Ginanjar Putra Jatmiko, peneliti dari Jurusan Teknologi Hasil Pertanian, FTP Universitas Brawijaya Malang juga menjelaskan tentang potensi pembuatan mi instan dari bahan baku umbi kimpul (Xanthosoma sagittifolium). Ia menyatakan bahwa kimpul berpotensi untuk dikembangkan sebagai produk olahan mi, tapi dalam proses pengolahannya masih memiliki beberapa kendala yaitu tidak adanya gluten yang terkandung dalam kimpul yang berfungsi dalam pembentuk sifat elastis pada mi.
Gluten memegang peran penting terhadap karakteristik mi. Pada saat gluten, tepung, dan air bercampur, maka akan terbentuk gluten network yang akan memerangkap air. Semakin banyak gluten yang ditambahkan, maka mi instan menjadi semakin elastis dan kenyal. Untuk itu, diperlukan penambahan gluten agar produk mi memiliki karakteristik yang baik.
Potensi singkong dan umbi-umbian lain sebagai pengganti tepung dari gandum bukan hanya imaji. Menurut International Center for Tropical Agriculture, Indonesia termasuk dari 2 negara penghasil singkong terbesar di Asia, setelah Nigeria dan Thailand. Menurut data Badan Pusat Statistik (BPS), pada 2015, Indonesia menghasilkan lebih 21 juta ton singkong per tahun. Sebuah bahan baku yang melimpah untuk dimaksimalkan, dan tentunya perlu sentuhan inovasi terhadap produk tepung olahan singkong seperti mocaf (Modified Cassava Flour) yang belakangan namanya mulai dikenal di masyarakat.

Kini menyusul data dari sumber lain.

(* ===== verification/Examples.v ===== *)
(** * Clients: the remaining example programs

    [examples/quick_start.rs], [snapshot_reads.rs], [garbage_collection.rs] and
    [durable_store.rs], and the [main] of [bank_transfer.rs] and [custom_store.rs], as
    functions that return the values the program prints. They run on the modelled
    code; the theorems of the library say what holds beyond the one run. *)

From Stdlib Require Import Strings.String.
From S2P Require Import Prelude RustStd Types Chain StoreTrait MemStore CommitLog OracleState.
From S2P Require Import History Coordinator Handles Database Bank CountingStore.

(** ** Definitions *)

(** A byte string literal [b"..."]. *)
Definition lit (s : string) : bytes := list_byte_of_string s.

Abbreviation Database W := (Inner.t MemoryStore.t W).

Section calls.
Context `{Profile} {S : Type} `{VersionStore S} {Disk W : Type} `{Wal Disk W} `{HashIter}.

(** The [?] operator on a call of the database. *)
Definition question {A} (m : outcome (Inner.t S W * Result A)) : fallible (Inner.t S W * A) :=
  '(i, r) ← m;
  Ret match r with Ok a => Ok (i, a) | Err e => Err e end.

(** [begin], [put]s and [commit()?]. *)
Definition write_all (i : Inner.t S W) (puts : list (bytes * bytes)) :
    fallible (Inner.t S W * Timestamp.t) :=
  '(i, tx) ← Db.begin i;
  question (Transaction.commit i (foldl (λ tx '(k, v), Transaction.put tx k v) tx puts)).

(** [tx.get(key)?]. *)
Definition tx_get (i : Inner.t S W) (tx : Transaction.t) (key : bytes) :
    fallible (Inner.t S W * Transaction.t * option bytes) :=
  '(i, tx, r) ← Transaction.get i tx key;
  Ret match r with Ok v => Ok (i, tx, v) | Err e => Err e end.

(** [snap.get(key)?]. *)
Definition snap_get (i : Inner.t S W) (snap : Snapshot.t) (key : bytes) :
    fallible (Inner.t S W * option bytes) :=
  question (Snapshot.get i snap key).

End calls.

(** *** [quick_start.rs] *)

Module QuickStart.
Section main.
Context `{Profile} {Disk W : Type} `{Wal Disk W} `{HashIter}.

(** The commit timestamp, the name, the role, whether the missing key is present. *)
Definition main : fallible (Timestamp.t * option bytes * option bytes * bool) :=
  i ← Db.new (W := W);
  '(i, commit_ts) ←? write_all i
    [(lit "user:1:name", lit "ada"); (lit "user:1:role", lit "admin")];
  '(i, tx) ← Db.begin i;
  '(i, tx, name) ←? tx_get i tx (lit "user:1:name");
  '(i, tx, role) ←? tx_get i tx (lit "user:1:role");
  '(i, tx, missing) ←? tx_get i tx (lit "user:2:name");
  i ← Transaction.rollback i tx;
  Ret (Ok (commit_ts, name, role, bool_decide (is_Some missing))).

End main.
End QuickStart.

(** *** [snapshot_reads.rs] *)

Module SnapshotReads.
Section main.
Context `{Profile} {Disk W : Type} `{Wal Disk W} `{HashIter}.

Definition print_config (i : Database W) (snap : Snapshot.t) :
    fallible (Database W * (option bytes * option bytes)) :=
  '(i, mode) ←? snap_get i snap (lit "config:mode");
  '(i, limit) ←? snap_get i snap (lit "config:limit");
  Ret (Ok (i, (mode, limit))).

(** For both snapshots, the timestamp it reads at and the configuration. *)
Definition main : fallible (list (Timestamp.t * (option bytes * option bytes))) :=
  i ← Db.new (W := W);
  '(i, _) ←? write_all i [(lit "config:mode", lit "safe"); (lit "config:limit", lit "10")];
  '(i, v1) ← Db.snapshot i;
  '(i, _) ←? write_all i [(lit "config:mode", lit "fast"); (lit "config:limit", lit "1000")];
  '(i, v2) ← Db.snapshot i;
  '(i, c1) ←? print_config i v1;
  '(i, c2) ←? print_config i v2;
  i ← Snapshot.drop i v2;
  i ← Snapshot.drop i v1;
  Ret (Ok [(Snapshot.read_timestamp v1, c1); (Snapshot.read_timestamp v2, c2)]).

End main.
End SnapshotReads.

(** *** [garbage_collection.rs] *)

Module GarbageCollection.
Section main.
Context `{Profile} {Disk W : Type} `{Wal Disk W} `{HashIter}.

(** [for v in range]: overwrite the counter. *)
Fixpoint overwrite (i : Database W) (range : list N) : fallible (Database W * unit) :=
  match range with
  | [] => Ret (Ok (i, tt))
  | v :: range =>
     '(i, _) ←? write_all i [(lit "counter", to_le_bytes 4 v)];
     overwrite i range
  end.

(** [expect] panics on an absent key, and the slice on a short value. *)
Definition read (i : Database W) (snap : Snapshot.t) : fallible (Database W * N) :=
  '(i, value) ←? snap_get i snap (lit "counter");
  match value with
  | None => Panic
  | Some b => if 4 <=? length b then Ret (Ok (i, from_le_bytes (take 4 b))) else Panic
  end.

(** [first..last]. *)
Definition range (first last : nat) : list N := N.of_nat <$> seq first (last - first).

Record printed := mkPrinted {
  reclaimed_while_pinned : nat; pinned_value : N;
  reclaimed_after : nat; latest_value : N; second_pass : nat;
}.

(** The example with [pin] overwrites before the snapshot and [all] in total. *)
Definition main (pin all : nat) : fallible printed :=
  i ← Db.new (W := W);
  '(i, _) ←? overwrite i (range 0 pin);
  '(i, pinned) ← Db.snapshot i;
  '(i, _) ←? overwrite i (range pin all);
  '(i, reclaimed_while_pinned) ← Db.collect_garbage i;
  '(i, pinned_value) ←? read i pinned;
  i ← Snapshot.drop i pinned;
  '(i, reclaimed_after) ← Db.collect_garbage i;
  '(i, latest) ← Db.snapshot i;
  '(i, latest_value) ←? read i latest;
  '(i, second_pass) ← Db.collect_garbage i;
  i ← Snapshot.drop i latest;
  Ret (Ok (mkPrinted reclaimed_while_pinned pinned_value reclaimed_after latest_value second_pass)).

End main.
End GarbageCollection.

(** *** [durable_store.rs] *)

Module DurableStore.
Section main.
Context `{Profile} {Disk W : Type} `{Wal Disk W} `{HashIter}.

(** The first session returns what it leaves on the disk. *)
Definition session_1 (path : Disk) : fallible (Disk * Timestamp.t) :=
  i ←? Db.open (W := W) path;
  '(i, ts) ←? write_all i
    [(lit "alice", to_le_bytes 8 100); (lit "bob", to_le_bytes 8 50)];
  '(i, pending) ← Db.begin i;
  let pending := Transaction.put pending (lit "carol") (to_le_bytes 8 999) in
  i ← Transaction.rollback i pending;
  Ret (Ok (match Inner.log i with Some l => wal_disk (CommitLog.wal l) | None => path end, ts)).

Record printed := mkPrinted {
  watermark : Timestamp.t; alice : N; bob : N; carol_present : bool; transferred_at : Timestamp.t;
}.

Definition session_2 (path : Disk) : fallible (Database W * printed) :=
  i ←? Db.open (W := W) path;
  let watermark := Db.last_committed i in
  '(i, snap) ← Db.snapshot i;
  '(i, a) ←? snap_get i snap (lit "alice");
  snap_alice ← Bank.balance a;
  '(i, b) ←? snap_get i snap (lit "bob");
  snap_bob ← Bank.balance b;
  '(i, carol) ←? snap_get i snap (lit "carol");
  '(i, tx) ← Db.begin i;
  '(i, tx, a) ←? tx_get i tx (lit "alice");
  alice ← Bank.balance a;
  '(i, tx, b) ←? tx_get i tx (lit "bob");
  bob ← Bank.balance b;
  debited ← sub_u64 alice 25;
  let tx := Transaction.put tx (lit "alice") (to_le_bytes 8 debited) in
  credited ← add_u64 bob 25;
  let tx := Transaction.put tx (lit "bob") (to_le_bytes 8 credited) in
  '(i, ts) ←? question (Transaction.commit i tx);
  i ← Snapshot.drop i snap;
  Ret (Ok (i, mkPrinted watermark snap_alice snap_bob (bool_decide (is_Some carol)) ts)).

(** From a clean [path]: the timestamp the first session prints, what the second
    one prints, and the database it ends with. *)
Definition main (path : Disk) : fallible (Timestamp.t * printed * Database W) :=
  '(path, ts) ←? session_1 path;
  '(i, out) ←? session_2 path;
  Ret (Ok (ts, out, i)).

End main.
End DurableStore.

(** *** [bank_transfer.rs] *)

Module BankTransfer.
Section main.
Context `{Profile} {Disk W : Type} `{Wal Disk W} `{HashIter}.

(** The balances after the first transfer, and the result of the second. *)
Definition main (fuel : nat) : fallible (N * N * option (Result unit)) :=
  i ← Db.new (W := W);
  '(i, _) ←? write_all i [(lit "alice", to_le_bytes 8 100); (lit "bob", to_le_bytes 8 0)];
  r ← Bank.transfer fuel i (lit "alice") (lit "bob") 30;
  match r with
  | None => Ret (Ok (0%N, 0%N, None))
  | Some (_, Err e) => Ret (Err e)
  | Some (i, Ok _) =>
     '(i, snap) ← Db.snapshot i;
     '(i, a) ←? snap_get i snap (lit "alice");
     alice ← Bank.balance a;
     '(i, b) ←? snap_get i snap (lit "bob");
     bob ← Bank.balance b;
     r ← Bank.transfer fuel i (lit "bob") (lit "alice") 1000;
     match r with
     | None => Ret (Ok (alice, bob, None))
     | Some (i, r) => i ← Snapshot.drop i snap; Ret (Ok (alice, bob, Some r))
     end
  end.

End main.
End BankTransfer.

(** *** [custom_store.rs] *)

Module CustomStore.
#[local] Existing Instance CountingStore.version_store.

Section main.
Context `{Profile} {Disk W : Type} `{Wal Disk W} `{HashIter}.

(** The counters. *)
Definition main : fallible CountingStore.Counters :=
  inner ← MemoryStore.new;
  let i := Db.with_store (W := W) (CountingStore.mk inner (CountingStore.mkCounters 0 0)) in
  '(i, _) ←? write_all i [(lit "a", lit "1"); (lit "b", lit "2")];
  '(i, tx) ← Db.begin i;
  '(i, tx, _) ←? tx_get i tx (lit "a");
  '(i, tx, _) ←? tx_get i tx (lit "b");
  '(i, tx, _) ←? tx_get i tx (lit "c");
  let counters := CountingStore.counters (Inner.store i) in
  i ← Transaction.rollback i tx;
  Ret (Ok counters).

End main.
End CustomStore.

(** ** What they print *)

Section prints.
Context `{Profile}.

Example quick_start_prints :
  QuickStart.main (W := MemWal) =
    Ret (Ok (Timestamp.from_raw 1, Some (lit "ada"), Some (lit "admin"), false)).
Proof. by destruct H; vm_compute. Qed.

(** Each snapshot keeps its version of the configuration. *)
Example snapshot_reads_prints :
  SnapshotReads.main (W := MemWal) =
    Ret (Ok [(Timestamp.from_raw 1, (Some (lit "safe"), Some (lit "10")));
             (Timestamp.from_raw 2, (Some (lit "fast"), Some (lit "1000")))]).
Proof. by destruct H; vm_compute. Qed.

(** The snapshot pins its version; the second pass finds nothing. *)
Example garbage_collection_prints :
  GarbageCollection.main (W := MemWal) 1000 1500 =
    Ret (Ok (GarbageCollection.mkPrinted 999 999 500 1499 0)).
Proof. by destruct H; vm_compute. Qed.

(** The committed accounts survive the restart and the timestamps continue. *)
Example durable_store_prints :
  match DurableStore.main (mkMemWal [] 2) with
  | Ret (Ok (ts, out, _)) =>
     ts = Timestamp.from_raw 1 ∧
     out = DurableStore.mkPrinted (Timestamp.from_raw 1) 100 50 false (Timestamp.from_raw 2)
  | _ => False
  end.
Proof. by destruct H; vm_compute. Qed.

(** The overdraft is rejected. *)
Example bank_transfer_prints :
  BankTransfer.main (W := MemWal) 1 = Ret (Ok (70%N, 30%N, Some (Err Bank.insufficient))).
Proof. by destruct H; vm_compute. Qed.

(** Three reads and two versions. *)
Example custom_store_prints :
  CustomStore.main (W := MemWal) = Ret (Ok (CountingStore.mkCounters 3 2)).
Proof. by destruct H; vm_compute. Qed.

End prints.
(* ===== verification/IntegrationTests.v ===== *)
(** * The integration tests

    The property tests of [tests/snapshot_isolation.rs], [serializable.rs] and
    [gc.rs], the tests of [adversarial.rs] that run on one thread, and the tests of
    [durability.rs] and [backing_store.rs], as functions on the modelled code, with
    the inputs the test framework draws as arguments. A failed assertion panics,
    and so does a database error, which [?] would report as a failure. The property
    tests pass on every input, the others are run. *)

From S2P Require Import Prelude RustStd Types Chain StoreTrait CommitLog MemStore OracleState.
From S2P Require Import History Coordinator Handles Database Spec Session BTreeStore Sequential Examples UnitTests.

(** A loop over [l] with state [a]. *)
Fixpoint for_each {A X} (l : list X) (a : A) (body : A → X → outcome A) : outcome A :=
  match l with
  | [] => Ret a
  | x :: l => a ← body a x; for_each l a body
  end.

Section tests.
Context `{Profile} {Disk W : Type} `{Wal Disk W} `{HashIter}.
Abbreviation Database := (Inner.t MemoryStore.t W).

(** [0..n] as keys. *)
Definition key_space (n : nat) : list byte :=
  (λ k, default x00 (Byte.of_N (N.of_nat k))) <$> seq 0 n.

(** [value.map(|bytes| bytes[0])]. *)
Definition first_byte (v : option bytes) : outcome (option byte) :=
  match v with None => Ret None | Some b => x ← index b 0; Ret (Some x) end.

Definition snap_read (db : Database) (snap : Snapshot.t) (key : byte) :
    outcome (Database * option byte) :=
  '(db, r) ← Snapshot.get db snap [key];
  v ← unwrap r;
  b ← first_byte v;
  Ret (db, b).

(** [fn read]. *)
Definition read (db : Database) (key : byte) : outcome (Database * option byte) :=
  '(db, snap) ← Db.snapshot db;
  '(db, v) ← snap_read db snap key;
  db ← Snapshot.drop db snap;
  Ret (db, v).

(** One [put] or [delete] in a transaction of its own, which must commit. *)
Definition commit_write (db : Database) (key : bytes) (value : option bytes) : outcome Database :=
  '(db, tx) ← Db.begin db;
  let tx := match value with
            | Some v => Transaction.put tx key v
            | None => Transaction.delete tx key
            end in
  '(db, r) ← Transaction.commit db tx;
  assert (is_ok r);;
  Ret db.

(** ** [snapshot_isolation.rs] *)

Inductive Op :=
| OpPut (k v : byte)
| OpDelete (k : byte).

Definition committed_state_matches_reference_model (ops : list Op) : outcome unit :=
  db ← Db.new (W := W);
  '(db, model) ← for_each ops (db, ∅ : gmap byte byte) (λ '(db, model) op,
    let '(key, value, model) := match op with
      | OpPut k v => ([k], Some [v], <[k := v]> model)
      | OpDelete k => ([k], None, delete k model)
      end in
    db ← commit_write db key value;
    Ret (db, model));
  _ ← for_each (key_space 8) db (λ db k,
    '(db, v) ← read db k;
    assert_eq v (model !! k);;
    Ret db);
  Ret tt.

(** [(0..KEY_SPACE).map(|k| snap.get(&[k])...).collect()]. *)
Definition observe (n : nat) (db : Database) (snap : Snapshot.t) :
    outcome (Database * list (option byte)) :=
  for_each (key_space n) (db, []) (λ '(db, seen) k,
    '(db, v) ← snap_read db snap k;
    Ret (db, seen ++ [v])).

Definition snapshot_is_stable_under_later_commits (base churn : list (byte * byte)) : outcome unit :=
  db ← Db.new (W := W);
  '(db, tx) ← Db.begin db;
  let tx := foldl (λ tx '(k, v), Transaction.put tx [k] [v]) tx base in
  '(db, r) ← Transaction.commit db tx;
  assert (is_ok r);;
  '(db, snap) ← Db.snapshot db;
  '(db, observed) ← observe 8 db snap;
  db ← for_each churn db (λ db '(k, v), commit_write db [k] (Some [v]));
  '(_, again) ← observe 8 db snap;
  assert_eq again observed.

Definition write_write_conflict_aborts_the_later_committer (k v1 v2 : byte) : outcome unit :=
  db ← Db.new (W := W);
  '(db, a) ← Db.begin db;
  '(db, b) ← Db.begin db;
  let a := Transaction.put a [k] [v1] in
  let b := Transaction.put b [k] [v2] in
  '(db, r) ← Transaction.commit db a;
  assert (is_ok r);;
  '(db, r) ← Transaction.commit db b;
  err ← unwrap_err r;
  assert (TxnError.is_retryable err);;
  assert (is_conflict err);;
  '(_, v) ← read db k;
  assert_eq v (Some v1).

Definition transaction_reads_its_own_pending_writes (k v : byte) : outcome unit :=
  db ← Db.new (W := W);
  '(db, tx) ← Db.begin db;
  '(db, tx, r) ← Transaction.get db tx [k];
  got ← unwrap r;
  assert_eq got None;;
  let tx := Transaction.put tx [k] [v] in
  '(db, tx, r) ← Transaction.get db tx [k];
  got ← unwrap r;
  got ← first_byte got;
  assert_eq got (Some v);;
  let tx := Transaction.delete tx [k] in
  '(db, tx, r) ← Transaction.get db tx [k];
  got ← unwrap r;
  assert_eq got None;;
  db ← Transaction.rollback db tx;
  Ret tt.

(** ** [serializable.rs] *)

(** [let _ = tx.get(&[k])?]. *)
Definition touch (db : Database) (tx : Transaction.t) (k : byte) : outcome (Database * Transaction.t) :=
  '(db, tx, r) ← Transaction.get db tx [k];
  _ ← unwrap r;
  Ret (db, tx).
(** A durable database without room in its log, with one live reader. *)
Definition full : Inner.t MemoryStore.t MemWal :=
  match Inner.begin_reader (durable 0) with Ret (i, _) => i | Panic => durable 0 end.

Definition full_after : Inner.t MemoryStore.t MemWal :=
  match Inner.commit_writes full Timestamp.ZERO [(kx, Some v1)] [] with
  | Ret (i, _) => i
  | Panic => full
  end.

Definition committed_first : Inner.t MemoryStore.t MemWal * Result Timestamp.t :=
  match Transaction.commit (System.inner s_first) (System.c_tx (client_of s_first 1)) with
  | Ret p => p
  | Panic => (System.inner s_first, Ok Timestamp.ZERO)
  end.

Definition log_after : CommitLog.t MemWal :=
  default (CommitLog.mk (mkMemWal [] 0)) (Inner.log (System.inner s_durable)).

Definition reopened : Inner.t MemoryStore.t MemWal :=
  match Db.open (wal_disk (CommitLog.wal log_after)) with Ret (Ok i) => i | _ => fresh end.

(** ** Lemmas *)

Lemma sample_empty : vs_empty MemoryStore.sample_store.
Proof.
  split; [apply MemoryStore.sample_store_wf|]. intros k t. cbn.
  by rewrite MemoryStore.sample_store_empty.
Qed.

Lemma fresh_inv : Inner.inv fresh [] ∅ [] 0.
Proof. apply Inner.new_inv, sample_empty. Qed.

Lemma durable_inv room : Inner.inv (durable room) [] ∅ [] 0.
Proof. eapply Inner.inv_same; [..|apply fresh_inv]; done. Qed.

Lemma run_from_ok i l :
  succeeds i l = true → System.acts (System.start i []) l = Ret (Some (run_from i l)).
Proof. unfold succeeds, run_from. by destruct (System.acts _ l) as [[s|]|]. Qed.

Lemma client_of_ok s n : present s n = true → System.clients s !! n = Some (client_of s n).
Proof. unfold present, client_of. by destruct (System.clients s !! n). Qed.

Lemma run_reachable i l :
  Inner.inv i [] ∅ [] 0 → Oracle.next_ts (Inner.oracle i) = 1%N →
  (N.of_nat (length l) + 2 < u64_modulus)%N → succeeds i l = true →
  System.reachable [] (run_from i l).
Proof.
  intros Hi Hn Hl E%run_from_ok. apply System.acts_steps in E as (n & Hsteps & ->).
  eapply System.bounded_reachable; [done| |done]. split; cbn; [rewrite Hn; lia|].
  change (size _) with 0. lia.
Qed.

Lemma s_seq_reachable : System.reachable [] s_seq.
Proof. apply run_reachable; [apply fresh_inv|done|done|by vm_compute]. Qed.

Lemma s_first_reachable : System.reachable [] s_first.
Proof. apply run_reachable; [apply fresh_inv|done|done|by vm_compute]. Qed.

Lemma s_mid_reachable : System.reachable [] s_mid.
Proof. apply run_reachable; [apply fresh_inv|done|done|by vm_compute]. Qed.

Lemma s_seq_client n : n < 2 → System.clients s_seq !! n = Some (client_of s_seq n).
Proof. intros Hn. apply client_of_ok. destruct n as [|[|]]; [by vm_compute..|lia]. Qed.

Lemma s_first_client : System.clients s_first !! 1 = Some (client_of s_first 1).
Proof. apply client_of_ok. by vm_compute. Qed.

Lemma s_mid_client : System.clients s_mid !! 1 = Some (client_of s_mid 1).
Proof. apply client_of_ok. by vm_compute. Qed.

Lemma s_seq_ts0 : System.c_ts (client_of s_seq 0) = Some (Timestamp.from_raw 1).
Proof. by vm_compute. Qed.

Lemma s_seq_ts1 : System.c_ts (client_of s_seq 1) = Some (Timestamp.from_raw 2).
Proof. by vm_compute. Qed.

Lemma s_seq_applied n : n < 2 → System.c_applied (client_of s_seq n) = true.
Proof. intros Hn. destruct n as [|[|]]; [by vm_compute..|lia]. Qed.

Lemma s_seq_obs : (kx, Some v1) ∈ System.c_obs (client_of s_seq 1).
Proof. apply (bool_decide_unpack _). by vm_compute. Qed.

Lemma s_seq_phase :
  System.c_phase (client_of s_seq 1) = System.Finished (Ok (Timestamp.from_raw 2)).
Proof. by vm_compute. Qed.

Lemma s_seq_reads : Transaction.reads (System.c_tx (client_of s_seq 1)) = Some {[kx]}.
Proof. apply (bool_decide_unpack _). by vm_compute. Qed.

Lemma s_seq_writes :
  Transaction.writes (System.c_tx (client_of s_seq 0)) !! kx = Some (Some v1) ∧
  Transaction.writes (System.c_tx (client_of s_seq 1)) !! kx = Some (Some v2).
Proof. by vm_compute. Qed.

Lemma s_first_active : System.c_phase (client_of s_first 1) = System.Active.
Proof. by vm_compute. Qed.

Lemma s_first_commit :
  Transaction.commit (System.inner s_first) (System.c_tx (client_of s_first 1)) =
    Ret (committed_first.1, committed_first.2).
Proof.
  assert (returns (Transaction.commit (System.inner s_first) (System.c_tx (client_of s_first 1)))
    = true) as E by by vm_compute.
  unfold committed_first, returns in *. by destruct (Transaction.commit _ _) as [[]|].
Qed.

Lemma s_mid_next : System.next_action 1 (client_of s_mid 1) = Some (System.AApply 1).
Proof. by vm_compute. Qed.

Lemma s_mid_room : System.room s_mid 1.
Proof. by split; vm_compute. Qed.

Lemma committed_serializable_spec cs :
  forallb committed_serializable cs = true →
  ∀ c, c ∈ cs → Transaction.reads (System.c_tx c) ≠ None ∧
    ∃ ts, System.c_phase c = System.Finished (Ok ts).
Proof.
  rewrite forallb_forall. intros Hall c Hc%list_elem_of_In%Hall.
  unfold committed_serializable in Hc. destruct (Transaction.reads _), (System.c_phase c); try done.
  split; [done|]. destruct r; [by eexists|done].
Qed.

(** ** Properties *)

(** C36: Serializable transactions are not serializable together with read-only
    ones. There is an interleaving of three serializable transactions, all of which
    commit without error, whose reads no serial order of the three explains: the
    reader sees the later writer's effect and not that of the transaction that ran
    before it. *)
Theorem read_only_anomaly :
  ∃ s : State, System.reachable [] s ∧
    let cs := client_of s <$> [0; 1; 2] in
    (∀ c, c ∈ cs → Transaction.reads (System.c_tx c) ≠ None ∧
       ∃ ts, System.c_phase c = System.Finished (Ok ts)) ∧
    ∀ order, order ≡ₚ cs → explains order = false.
Proof.
  exists (run_from fresh anomaly). split.
  { apply run_reachable; [apply fresh_inv|done|done|by vm_compute]. }
  split.
  - apply committed_serializable_spec. by vm_compute.
  - intros order Ho%symmetry%permutations_Permutation.
    assert (Forall (λ o, explains o = false) (permutations (client_of (run_from fresh anomaly) <$> [0; 1; 2])))
      as Hall by (apply (bool_decide_unpack _); by vm_compute).
    by eapply Forall_forall in Hall.
Qed.

(** A commit that has returned need not be visible yet. There is an
    interleaving in which [commit] has returned a timestamp, a transaction begins
    after that, and it does not see the write: its snapshot is held back by an
    earlier timestamp still in flight. *)
Theorem acknowledged_not_yet_visible :
  ∃ s : State, System.reachable [] s ∧
    System.c_phase (client_of s 1) = System.Finished (Ok (Timestamp.from_raw 2)) ∧
    Transaction.writes (System.c_tx (client_of s 1)) !! ky = Some (Some v1) ∧
    Transaction.read_timestamp (System.c_tx (client_of s 2)) = Timestamp.ZERO ∧
    (ky, None) ∈ System.c_obs (client_of s 2).
Proof.
  exists (run_from fresh early_return). split.
  { apply run_reachable; [apply fresh_inv|done|done|by vm_compute]. }
  split; [by vm_compute|]. split; [by vm_compute|]. split; [by vm_compute|].
  apply (bool_decide_unpack _). by vm_compute.
Qed.

(** ** Witnesses *)

Lemma snapshot_reads_stable_witness :
  System.reachable [] s_seq ∧ System.clients s_seq !! 1 = Some (client_of s_seq 1) ∧
  (kx, Some v1) ∈ System.c_obs (client_of s_seq 1) ∧
  Some v1 = hist_view (System.hist s_seq) kx
    (Transaction.read_timestamp (System.c_tx (client_of s_seq 1))).
Proof.
  exact (conj s_seq_reachable (conj (s_seq_client 1 ltac:(lia)) (conj s_seq_obs
    (System.snapshot_reads_stable [] s_seq 1 (client_of s_seq 1) kx (Some v1)
      s_seq_reachable (s_seq_client 1 ltac:(lia)) s_seq_obs)))).
Defined.

Lemma first_committer_wins_witness :
  System.reachable [] s_seq ∧ 0 ≠ 1 ∧
  ((1 ≤ Timestamp.get (Transaction.read_timestamp (System.c_tx (client_of s_seq 1))))%N ∨
   (2 ≤ Timestamp.get (Transaction.read_timestamp (System.c_tx (client_of s_seq 0))))%N).
Proof.
  assert (0 ≠ 1) as Hne by lia. destruct s_seq_writes as [W0 W1].
  split; [exact s_seq_reachable|]. split; [exact Hne|].
  exact (System.first_committer_wins [] s_seq 0 1 (client_of s_seq 0) (client_of s_seq 1)
    (Timestamp.from_raw 1) (Timestamp.from_raw 2) kx s_seq_reachable
    (s_seq_client 0 ltac:(lia)) (s_seq_client 1 ltac:(lia)) Hne
    (s_seq_applied 0 ltac:(lia)) (s_seq_applied 1 ltac:(lia)) s_seq_ts0 s_seq_ts1 (mk_is_Some _ _ W0)
    (mk_is_Some _ _ W1)).
Defined.

Lemma serializable_in_apply_order_witness :
  System.reachable [] s_seq ∧ System.c_applied (client_of s_seq 1) = true ∧
  ∃ ts h1 h2, System.c_ts (client_of s_seq 1) = Some ts ∧
    System.hist s_seq =
      h1 ++ Inner.commit_of ts (Transaction.batch (System.c_tx (client_of s_seq 1))) :: h2 ∧
    ∀ k v, (k, v) ∈ System.c_obs (client_of s_seq 1) → v = hist_now h1 k.
Proof.
  split; [exact s_seq_reachable|]. split; [exact (s_seq_applied 1 ltac:(lia))|].
  exact (System.serializable_in_apply_order [] s_seq 1 (client_of s_seq 1) {[kx]}
    s_seq_reachable (s_seq_client 1 ltac:(lia)) (s_seq_applied 1 ltac:(lia)) s_seq_reads).
Defined.



Lemma system_never_panics_witness :
  System.reachable [] s_mid ∧ System.room s_mid 1 ∧
  System.act s_mid (System.AApply 1) ≠ Panic.
Proof.
  exact (conj s_mid_reachable (conj s_mid_room
    (System.system_never_panics [] s_mid (System.AApply 1) s_mid_reachable s_mid_room))).
Defined.

Lemma commit_progress_witness :
  System.reachable [] s_mid ∧ System.room s_mid 1 ∧
  System.next_action 1 (client_of s_mid 1) = Some (System.AApply 1) ∧
  ∃ s' c', System.act s_mid (System.AApply 1) = Ret (Some s') ∧ System.clients s' !! 1 = Some c' ∧
    System.remaining (System.c_phase c') < System.remaining (System.c_phase (client_of s_mid 1)).
Proof.
  exact (conj s_mid_reachable (conj s_mid_room (conj s_mid_next
    (System.commit_progress [] s_mid 1 (client_of s_mid 1) (System.AApply 1)
      s_mid_reachable s_mid_room s_mid_client s_mid_next)))).
Defined.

Tepung mocaf adalah tepung singkong yang termodifikasi karena fermentasi bakteri asam laktat sehingga mengubah sifat tepung tersebut. Keistimewaan mocaf dapat mengembang seperti tepung terigu dengan kadar protein sedang. Berbagai penelitian menunjukkan bahan pangan di dalam negeri punya peluang menjadi pengganti tepung terigu. Masalahnya soal kemauan dunia usaha dan pemerintah, apakah mau mengakhiri "jebakan" impor gandum yang sudah bergulir sejak lima dekade silam.